(Saved data entries)
(* ===== verification/PipeProofs.v ===== *)
(** * A pipe is a queue of bytes

    The page of a pipe holds at most 4095 bytes; [write_pipe] appends what it
    takes from the writer's memory, [read_pipe] moves the first bytes to the
    reader's. *)

From Stdlib Require Import ZArith Lia.
From stdpp Require Import base numbers list gmap strings.
From S2P Require Import Prelude Memory Task Sched TtyData Kernel Bitmap Inode Pipe CharDev UserMem.

(** ** Bytes of memory *)

Lemma get_put_byte w j k v :
  0 <= j < 4 -> 0 <= k < 4 -> get_byte (put_byte w k v) j = if k =? j then u8 v else get_byte w j.
Proof.
  intros Hj Hk. unfold get_byte, put_byte. apply Z.bits_inj_iff'. intros n Hn. rewrite u8_bits by done.
  destruct (Z.ltb_spec n 8) as [Hn8|Hn8]; cbn [andb].
  2: { destruct (k =? j); rewrite u8_bits by done; by rewrite (proj2 (Z.ltb_ge _ _) Hn8). }
  rewrite Z.shiftr_spec, Z.lor_spec, Z.ldiff_spec, !Z.shiftl_spec by lia.
  change 255 with (Z.ones 8). destruct (Z.eqb_spec k j) as [->|Hne].
  - replace (n + 8 * j - 8 * j) with n by lia. rewrite Z.ones_spec_low by lia. by rewrite andb_false_r.
  - rewrite (u8_bits _ n) by done. rewrite (proj2 (Z.ltb_lt n 8) Hn8), Z.shiftr_spec by lia. cbn [andb].
    destruct (decide (k < j)).
    + rewrite Z.ones_spec_high, u8_bits by lia. rewrite (proj2 (Z.ltb_ge (n + 8 * j - 8 * k) 8)) by lia.
      by rewrite andb_true_r, orb_false_r.
    + rewrite !(Z.testbit_neg_r _ (n + 8 * j - 8 * k)) by lia. by rewrite andb_true_r, orb_false_r.
Qed.

Definition mem_byte (m : mm) (a : Z) : Z := get_byte (word m a) (a mod 4).

Lemma mem_byte_store m a v b :
  mem_byte (set_phys (<[a / 4 := put_byte (word m a) (a mod 4) v]> (phys m)) m) b = if a =? b then u8 v else mem_byte m b.
Proof.
  unfold mem_byte, word. cbn [phys set_phys]. destruct (decide (a / 4 = b / 4)) as [E|Hne].
  - rewrite E, lookup_insert, decide_True by done. cbn [from_option id]. rewrite get_put_byte by (apply Z.mod_pos_bound; lia).
    destruct (Z.eqb_spec (a mod 4) (b mod 4)), (Z.eqb_spec a b); try done; exfalso; dmlia.
  - rewrite lookup_insert_ne by done. destruct (Z.eqb_spec a b); [by subst|done].
Qed.

Lemma store_byte_ok a v m :
  store_byte a v m = Ok tt (set_phys (<[a / 4 := put_byte (word m a) (a mod 4) v]> (phys m)) m).
Proof. done. Qed.

(** ** Moving bytes *)

(** [n] bytes of the page from offset [o] on, from the writer's memory. *)
Lemma user_to_pipe_run page o buf n s :
  0 <= page -> page + PAGE_SIZE <= 4294967296 -> 0 <= o -> 0 <= n -> o + n <= PAGE_SIZE ->
  exists m, user_to_pipe page o buf n s = Ok tt (s <| memory := m |>) /\
    (forall k, 0 <= k < n -> mem_byte m (page + (o + k)) = u8 (default 0 (user s !! u32 (buf + k)))) /\
    (forall a, a < page + o \/ page + o + n <= a -> mem_byte m a = mem_byte (memory s) a).
Proof.
  intros Hp Hp' Ho Hn Hon. unfold user_to_pipe, PAGE_SIZE in *.
  assert (forall j lo t, 0 <= lo -> lo + Z.of_nat j <= n -> user t = user s ->
    exists m, for_range lo j (fun k => let! c := get_fs_byte (buf + k) in on_memory (store_byte (u32 (page + (o + k))) c)) t =
      Ok tt (t <| memory := m |>) /\
      (forall k, lo <= k < lo + Z.of_nat j -> mem_byte m (page + (o + k)) = u8 (default 0 (user s !! u32 (buf + k)))) /\
      (forall a, a < page + o + lo \/ page + o + lo + Z.of_nat j <= a -> mem_byte m a = mem_byte (memory t) a)) as H.
  2: { destruct (H (Z.to_nat n) 0 s) as (m & H1 & H2 & H3); [lia|lia|done|]. rewrite Z2Nat.id in * by lia.
       exists m. split; [done|]. split; [done|]. intros a Ha. apply H3. lia. }
  induction j as [|j IH]; intros lo t Hlo Hj Hu; cbn [for_range].
  { exists (memory t). split; [by destruct t|]. split; [lia|done]. }
  unfold bind at 1 2, get_fs_byte at 1, gets. rewrite u32_id by (unfold is_u32; lia).
  unfold on_memory at 1, zoom. rewrite store_byte_ok. cbv beta iota.
  set (c := default 0 (user t !! u32 (buf + lo))). set (a0 := page + (o + lo)).
  set (t1 := t <| memory := _ |>). destruct (IH (lo + 1) t1) as (m & H1 & H2 & H3); [lia|lia|by rewrite <- Hu|].
  exists m. split; [rewrite H1; by destruct t|].
  assert (forall a, mem_byte (memory t1) a = if a0 =? a then u8 c else mem_byte (memory t) a) as Hm1.
  { intros a. apply mem_byte_store. }
  split.
  - intros k Hk. destruct (decide (k = lo)) as [->|]; [|apply H2; lia].
    rewrite H3, Hm1 by lia. unfold a0. by rewrite Z.eqb_refl, <- Hu.
  - intros a Ha. rewrite H3, Hm1 by lia. by rewrite (proj2 (Z.eqb_neq _ _)) by lia.
Qed.

Lemma pipe_to_user_run page o buf n s :
  0 <= page -> page + PAGE_SIZE <= 4294967296 -> 0 <= o -> 0 <= n -> o + n <= PAGE_SIZE ->
  pipe_to_user page o buf n s =
    Ok tt (s <| user ::= write_user ((fun k => mem_byte (memory s) (page + (o + k))) <$> seqZ 0 n) buf |>).
Proof.
  intros Hp Hp' Ho Hn Hon. unfold pipe_to_user, PAGE_SIZE in *.
  assert (forall j lo t, 0 <= lo -> lo + Z.of_nat j <= n -> memory t = memory s ->
    for_range lo j (fun k => let! c := on_memory (load_byte (u32 (page + (o + k)))) in put_fs_byte c (buf + k)) t =
      Ok tt (t <| user ::= write_user ((fun k => mem_byte (memory s) (page + (o + k))) <$> seqZ lo (Z.of_nat j)) (buf + lo) |>)) as H.
  2: { specialize (H (Z.to_nat n) 0 s). rewrite Z2Nat.id, Z.add_0_r in H by lia. apply H; [lia|lia|done]. }
  induction j as [|j IH]; intros lo t Hlo Hj Hm; cbn [for_range]; [by destruct t|].
  unfold bind at 1 2, on_memory at 1, zoom, load_byte, bind, load, gets, ret. rewrite u32_id by (unfold is_u32; lia).
  unfold put_fs_byte at 1, modify. rewrite IH; [|lia|lia|by rewrite <- Hm; destruct t].
  rewrite (seqZ_cons lo) by lia. rewrite fmap_cons. cbn [write_user].
  replace (Z.pred (Z.of_nat (S j))) with (Z.of_nat j) by lia. replace (Z.succ lo) with (lo + 1) by lia.
  replace (buf + (lo + 1)) with (buf + lo + 1) by lia. unfold mem_byte. rewrite <- !Hm. by destruct t.
Qed.

(** ** The state of a pipe *)

Record pipe_ok (s : kernel) (i : Z) (n : m_inode) (head tail : Z) : Prop := {
  po_inode : getz (inode_table s) i = Some n;
  po_head : getz (i_zone n) 0 = Some head;
  po_tail : getz (i_zone n) 1 = Some tail;
  po_head_range : 0 <= head < PAGE_SIZE;
  po_tail_range : 0 <= tail < PAGE_SIZE;
  po_page : 0 <= i_size n /\ i_size n + PAGE_SIZE <= 4294967296
}.

Definition page_cell (s : kernel) (n : m_inode) (k : Z) : Z := mem_byte (memory s) (i_size n + k).
Definition used (head tail : Z) : Z := (head - tail) mod PAGE_SIZE.
Definition pipe_bytes (s : kernel) (n : m_inode) (head tail : Z) : list Z :=
  ring PAGE_SIZE (page_cell s n) tail (used head tail).

(** [s] with the pipe's inode and the memory replaced. *)
Definition pipe_step (s : kernel) (i : Z) (n : m_inode) (m : mm) (u : gmap Z Z) : kernel :=
  s <| inode_table ::= fun l => setz l i n |> <| memory := m |> <| user := u |>.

## Work instruction
Output, exactly and in full, the lines from the start of the entries above through the line that contains "Lemma get_put_byte w".

## Reply to the task
(* ===== verification/PipeProofs.v ===== *)
(** * A pipe is a queue of bytes

    The page of a pipe holds at most 4095 bytes; [write_pipe] appends what it
    takes from the writer's memory, [read_pipe] moves the first bytes to the
    reader's. *)

From Stdlib Require Import ZArith Lia.
From stdpp Require Import base numbers list gmap strings.
From S2P Require Import Prelude Memory Task Sched TtyData Kernel Bitmap Inode Pipe CharDev UserMem.

(** ** Bytes of memory *)

Lemma get_put_byte w j k v :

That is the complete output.